EXERCISE DIRECTIONS
Please take the records that follow and repeat exactly the lines starting with the line with "eapply wp_mono; [apply (Map4K_ok" and going on through the line with "intros pt (tags' & Hok' & Hpl' & Hm). cbn".

DATA PROVIDED
Lemma page_4k_step n k s1 s2 p : pages_inv n (s1, k) -> k < pc -> stock_step s1 1 (p, s2) -> request s1 = (p, s2) -> p <> 0 ->
  step_ok (pages_inv n) (fun '(_, k) => Z.to_nat (pc - k)) (fun '(ok, k, s') => giving k s' /\ ((ok : bool) = true -> k = pc) /\ (funds pc s -> ok = true)) (Z.to_nat (pc - k)) (let* s' := map4k top (a + k * 4096) p rw_user s2 in Ok (inl (s', k + 1))).
Proof.
  intros (Hg & Hpl & Hf) Hk Hst Hr Hp. destruct (u_pt _ _ (g_user _ _ Hg)) as [tags Hok]. pose proof Hst as ((E1 & _) & _ & _ & _ & Hs4). pose proof (g_bound _ _ Hg) as Hb. unfold step_ok. apply wp_bind. unfold map4k. apply wp_bind. rewrite E1.
  eapply wp_mono; [apply (Map4K_ok top tags (vm_pt s1) (a + k * 4096) p rw_user (Z.to_nat (3 * (pc - (k + 1))) + n) Hok)|]; [now apply clear_next; [| |lia]|apply (plenty_le (Z.to_nat (3 * (pc - k)) + n)); [exact Hpl|lia]|].
  intros pt (tags' & Hok' & Hpl' & Hm). cbn [wp]. split; [|lia]. split; [|split; [exact Hpl'|]].
  - change (k + 1) with (k + page_bytes 1 / 4096). apply (giving_step 1 k s1 s2 p pt tags'); auto; [change (page_bytes 1) with 4096; lia|apply position; lia|]. pose proof (request_maps s1) as E. now rewrite Hr in E.
  - intros Hf0. specialize (Hf Hf0). unfold funds in *. apply (Hs4 (Z.to_nat (pc - (k + 1))) 0%nat). split; [|split; [cbn; lia|constructor]]. cbn [need4k]. now replace (1 + Z.to_nat (pc - (k + 1)))%nat with (Z.to_nat (pc - k)) by lia.
Qed.

Lemma page_2m_step n k s1 s2 p : pages_inv n (s1, k) -> 512 <= pc - k -> (a + k * 4096) mod PAGE_2MB = 0 -> stock_step s1 2 (p, s2) -> request2m s1 = (p, s2) -> p <> 0 ->
  step_ok (pages_inv n) (fun '(_, k) => Z.to_nat (pc - k)) (fun '(ok, k, s') => giving k s' /\ ((ok : bool) = true -> k = pc) /\ (funds pc s -> ok = true)) (Z.to_nat (pc - k)) (let* s' := map2m top (a + k * 4096) p rw_user s2 in Ok (inl (s', k + 512))).
Proof.
  intros (Hg & Hpl & Hf) Hk Hm2 Hst Hr Hp. destruct (u_pt _ _ (g_user _ _ Hg)) as [tags Hok]. pose proof Hst as ((E1 & _) & _). pose proof (g_bound _ _ Hg) as Hb. unfold step_ok. apply wp_bind. unfold map2m. apply wp_bind. rewrite E1.
  eapply wp_mono; [apply (Map2M_ok top tags (vm_pt s1) (a + k * 4096) p rw_user (Z.to_nat (3 * (pc - (k + 512))) + n) Hok)|]; [now apply clear_next; [|lia|lia]|apply (plenty_le (Z.to_nat (3 * (pc - k)) + n)); [exact Hpl|lia]|].
  intros pt (tags' & Hok' & Hpl' & Hm). pose proof (request2m_maps s1) as [Em Er]. rewrite Hr in Em, Er. cbn in Em, Er. cbn [wp]. split; [|lia]. split; [|split; [exact Hpl'|]].
  - change (k + 512) with (k + page_bytes 2 / 4096). apply (giving_step 2 k s1 s2 p pt tags'); auto. change (page_bytes 2) with (512 * 4096). lia.
  - intros Hf0. specialize (Hf Hf0). unfold funds in *. cbn [set_pt vm_req]. rewrite Er. apply (supply_le (Z.to_nat (pc - k))); [exact Hf|lia].
Qed.

Lemma map_pages_of_ok n : plenty (Z.to_nat (3 * pc) + n) (vm_pt s) ->
  wp (map_pages_of s top a pc rw_user) (fun '(ok, k, s') => giving k s' /\ ((ok : bool) = true -> k = pc) /\ (funds pc s -> ok = true)).
Proof.
  intros Hpl. unfold map_pages_of. apply (wp_loop (pages_inv n) (fun '(_, k) => Z.to_nat (pc - k))).
  2:{ split; [apply giving_start|]. rewrite Z.sub_0_r. auto. }
  2:{ lia. }
  intros [s1 k] Hinv. pose proof Hinv as (Hg & Hplk & Hf). pose proof (g_bound _ _ Hg) as Hb. destruct (k <? pc) eqn:Ek; to_prop; [|unfold step_ok; cbn [wp]; replace k with pc in * by lia; split; [exact Hg|auto]].
  destruct (position k ltac:(lia)) as [-> Hk4]. rewrite (proj2 (Z.leb_gt 524288 (pc - k))) by lia. cbn [andb nonnull Z.eqb negb]. pose proof (u_stock _ _ (g_user _ _ Hg)) as Hso.
  assert (Hsmall : forall s2, pages_inv n (s2, k) -> step_ok (pages_inv n) (fun '(_, k) => Z.to_nat (pc - k)) (fun '(ok, k, s') => giving k s' /\ ((ok : bool) = true -> k = pc) /\ (funds pc s -> ok = true)) (Z.to_nat (pc - k))
    (let '(p, s3) := request s2 in if p =? 0 then Ok (inr (false, k, s3)) else let* s' := map4k top (a + k * 4096) p rw_user s3 in Ok (inl (s', k + 1)))).
  { intros s2 Hinv2. pose proof Hinv2 as (Hg2 & _ & Hf2). destruct (request s2) as [p s3] eqn:Er. pose proof (request_ok s2 (u_stock _ _ (g_user _ _ Hg2))) as Hst. rewrite Er in Hst. destruct (p =? 0) eqn:Ep; to_prop; [|now apply (page_4k_step n k s2 s3 p)].
    subst p. destruct Hst as (Hs1 & Hs2 & Hs3 & _ & Hs5). unfold step_ok. cbn [wp]. split; [|split; [easy|]].
    - apply (giving_stock k s2); auto. pose proof (request_maps s2) as E. now rewrite Er in E.
    - intros Hf0. specialize (Hf2 Hf0). unfold funds in Hf2. destruct (Hs5 0%nat 0%nat) as [Hne _]; [|contradiction]. split; [apply (supply_le (Z.to_nat (pc - k))); [exact Hf2|cbn; lia]|split; [cbn; lia|constructor]]. }
  destruct ((512 <=? pc - k) && ((a + k * 4096) mod PAGE_2MB =? 0)) eqn:E2; [|now apply Hsmall]. apply andb_true_iff in E2 as [E2 E3]. to_prop.
  destruct (request2m s1) as [p s2] eqn:Er. pose proof (request2m_ok s1 Hso) as Hst. rewrite Er in Hst. unfold nonnull. destruct (p =? 0) eqn:Ep; to_prop; cbn [negb]; [|now apply (page_2m_step n k s1 s2 p)].
  subst p. apply Hsmall. destruct Hst as (Hs1 & Hs2 & Hs3 & _). pose proof (request2m_maps s1) as [Em Erq]. rewrite Er in Em, Erq. cbn in Em, Erq. split; [now apply (giving_stock k s1)|]. split; [destruct Hs1 as (-> & _); exact Hplk|]. unfold funds in *. now rewrite Erq.
Qed.
End Pages.

(** * Entering the mapping *)

(** The list of mappings can be read where an insertion reads it, and new pages
    for it are new. *)
Record maps_safe (m : map_state) : Prop := {
  ms_free : g_map_free_list m <> 0 -> is_Some (map_nodes m !! g_map_free_list m);
  ms_head : vm_mappings m <> 0 -> exists h, map_nodes m !! vm_mappings m = Some h /\ is_Some (map_nodes m !! mp_prev h);
  ms_pages : forall pg i, pg ∈ map_pages m -> pg <> 0 -> 0 <= i < mappings_per_page -> map_nodes m !! (pg + i * sizeof_mapping) = None
}.

(** As far as an insertion goes. *)
Definition ring_head (m : map_state) (p : Z) : Prop := exists h, map_nodes m !! vm_mappings m = Some h /\ mp_prev h = p /\ is_Some (map_nodes m !! p).

Lemma map_wr_ok (f : vm_mapping -> vm_mapping) m x (Q : map_state -> Prop) : is_Some (map_nodes m !! x) ->
  (forall m', (forall y, is_Some (map_nodes m !! y) -> is_Some (map_nodes m' !! y)) -> vm_mappings m' = vm_mappings m -> (forall p, (forall n, mp_prev n = p -> mp_prev (f n) = p) \/ vm_mappings m <> x -> ring_head m p -> ring_head m' p) -> Q m') ->
  wp (map_wr f m x) Q.
Proof.
  intros [n Hn] HQ. unfold map_wr. rewrite Hn. cbn [wp]. assert (Hk : forall y, is_Some (map_nodes m !! y) -> is_Some (<[x := f n]> (map_nodes m) !! y)) by (intros y Hy; destruct (decide (x = y)) as [<-|E]; [rewrite lookup_insert_eq|rewrite lookup_insert_ne by exact E]; eauto).
  apply HQ; [exact Hk|reflexivity|]. intros p Hp (h & H1 & H2 & H3). unfold ring_head. cbn [map_nodes vm_mappings]. destruct (decide (x = vm_mappings m)) as [->|E].
  - rewrite lookup_insert_eq. rewrite Hn in H1. injection H1 as <-. exists (f n). split; [reflexivity|]. split; [|now apply Hk]. destruct Hp as [Hp|Hp]; [now apply Hp|contradiction].
  - rewrite lookup_insert_ne by exact E. exists h. auto.
Qed.

Lemma pairs_keys {A} (x : A) (l : list Z) : ((fun a => (a, x)) <$> l).*1 = l.
Proof. induction l as [|a l IH]; [reflexivity|]. cbn. f_equal. exact IH. Qed.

REPLY
  eapply wp_mono; [apply (Map4K_ok top tags (vm_pt s1) (a + k * 4096) p rw_user (Z.to_nat (3 * (pc - (k + 1))) + n) Hok)|]; [now apply clear_next; [| |lia]|apply (plenty_le (Z.to_nat (3 * (pc - k)) + n)); [exact Hpl|lia]|].
  intros pt (tags' & Hok' & Hpl' & Hm). cbn [wp]. split; [|lia]. split; [|split; [exact Hpl'|]].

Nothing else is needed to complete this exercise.